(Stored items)
(** ** Initialization and the retained driver *)

(** What [init_app] does: the registry yields a class, the constructor
    runs between entering and leaving the application context, and only
    when it returns is the new object stored in [storage_runner]. *)
Lemma init_app_run (w : World) :
  exists cls,
    get_storage_factory StorageType STORAGE_TYPE = Some cls /\
    init_app w =
    match construct cls (ext w) with
    | (Returned methods, x') =>
        (Returned tt,
         add_trace AppContextExit
           (set_storage_runner
              (Some {| obj_id := length (constructed w);
                       obj_class := cls;
                       obj_methods := methods |})
              (add_constructed cls
                 (set_ext x'
                    (add_trace (Construct cls) (add_trace AppContextEnter w))))))
    | (Raised e, x') =>
        (Raised e,
         add_trace AppContextExit
           (set_ext x'
              (add_trace (Construct cls) (add_trace AppContextEnter w))))
    end.
Proof.
  destruct (get_storage_factory_some StorageType STORAGE_TYPE) as [cls Hcls].
  exists cls. split; [assumption |].
  unfold init_app, with_app_context, try_finally, bind, call_factory.
  rewrite Hcls. simpl.
  destruct (construct cls (ext w)) as [[methods|e] x']; reflexivity.
Qed.


(** A call of [init_app] that raises leaves the facade as it was. *)
Lemma init_app_raises (w w' : World) (e : PyException) :
  init_app w = (Raised e, w') ->
  storage_runner w' = storage_runner w /\ constructed w' = constructed w.
Proof.
  destruct (init_app_run w) as (cls & Hcls & Hrun). rewrite Hrun.
  destruct (construct cls (ext w)) as [[methods|e'] x']; [discriminate |].
  intros Heq. inversion Heq; subst. auto.
Qed.

(** A sequence of facade calls on a retained driver: nothing is
    constructed, the reference stays, and the trace grows by one call
    per operation, each on the retained object. *)
Lemma run_ops_forward (cs : list FacadeCall) (w : World) (obj : DriverObj) :
  storage_runner w = Some obj ->
  storage_runner (run_ops cs w) = Some obj /\
  constructed (run_ops cs w) = constructed w /\
  trace (run_ops cs w) =
    trace w ++ map (fun c => Call (obj_id obj) (forwarded c)) cs.
Proof.
  revert w. induction cs as [|c cs IH]; intros w Hrun; simpl.
  - rewrite app_nil_r. auto.
  - destruct (run_op_keeps_runner c w) as [Hkeep Hcons].
    assert (Htr : trace (final (run_op c w)) =
                  trace w ++ [Call (obj_id obj) (forwarded c)]).
    { rewrite (run_op_forward c w Hrun).
      destruct (invoke (obj_methods obj) (forwarded c) (ext w)) as [r x'].
      unfold final; cbn [snd]. now rewrite add_logs_trace. }
    rewrite Hrun in Hkeep.
    destruct (IH _ Hkeep) as (H1 & H2 & H3).
    rewrite H1, H2, H3, Hcons, Htr, <- app_assoc. auto.
Qed.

*Problem requirements*: Your task is to reproduce each entry exactly.

*Completed task*:
(** ** Initialization and the retained driver *)

(** What [init_app] does: the registry yields a class, the constructor
    runs between entering and leaving the application context, and only
    when it returns is the new object stored in [storage_runner]. *)
Lemma init_app_run (w : World) :
  exists cls,
    get_storage_factory StorageType STORAGE_TYPE = Some cls /\
    init_app w =
    match construct cls (ext w) with
    | (Returned methods, x') =>
        (Returned tt,
         add_trace AppContextExit
           (set_storage_runner
              (Some {| obj_id := length (constructed w);
                       obj_class := cls;
                       obj_methods := methods |})
              (add_constructed cls
                 (set_ext x'
                    (add_trace (Construct cls) (add_trace AppContextEnter w))))))
    | (Raised e, x') =>
        (Raised e,
         add_trace AppContextExit
           (set_ext x'
              (add_trace (Construct cls) (add_trace AppContextEnter w))))
    end.
Proof.
  destruct (get_storage_factory_some StorageType STORAGE_TYPE) as [cls Hcls].
  exists cls. split; [assumption |].
  unfold init_app, with_app_context, try_finally, bind, call_factory.
  rewrite Hcls. simpl.
  destruct (construct cls (ext w)) as [[methods|e] x']; reflexivity.
Qed.


(** A call of [init_app] that raises leaves the facade as it was. *)
Lemma init_app_raises (w w' : World) (e : PyException) :
  init_app w = (Raised e, w') ->
  storage_runner w' = storage_runner w /\ constructed w' = constructed w.
Proof.
  destruct (init_app_run w) as (cls & Hcls & Hrun). rewrite Hrun.
  destruct (construct cls (ext w)) as [[methods|e'] x']; [discriminate |].
  intros Heq. inversion Heq; subst. auto.
Qed.

(** A sequence of facade calls on a retained driver: nothing is
    constructed, the reference stays, and the trace grows by one call
    per operation, each on the retained object. *)
Lemma run_ops_forward (cs : list FacadeCall) (w : World) (obj : DriverObj) :
  storage_runner w = Some obj ->
  storage_runner (run_ops cs w) = Some obj /\
  constructed (run_ops cs w) = constructed w /\
  trace (run_ops cs w) =
    trace w ++ map (fun c => Call (obj_id obj) (forwarded c)) cs.
Proof.
  revert w. induction cs as [|c cs IH]; intros w Hrun; simpl.
  - rewrite app_nil_r. auto.
  - destruct (run_op_keeps_runner c w) as [Hkeep Hcons].
    assert (Htr : trace (final (run_op c w)) =
                  trace w ++ [Call (obj_id obj) (forwarded c)]).
    { rewrite (run_op_forward c w Hrun).
      destruct (invoke (obj_methods obj) (forwarded c) (ext w)) as [r x'].
      unfold final; cbn [snd]. now rewrite add_logs_trace. }
    rewrite Hrun in Hkeep.
    destruct (IH _ Hkeep) as (H1 & H2 & H3).
    rewrite H1, H2, H3, Hcons, Htr, <- app_assoc. auto.
Qed.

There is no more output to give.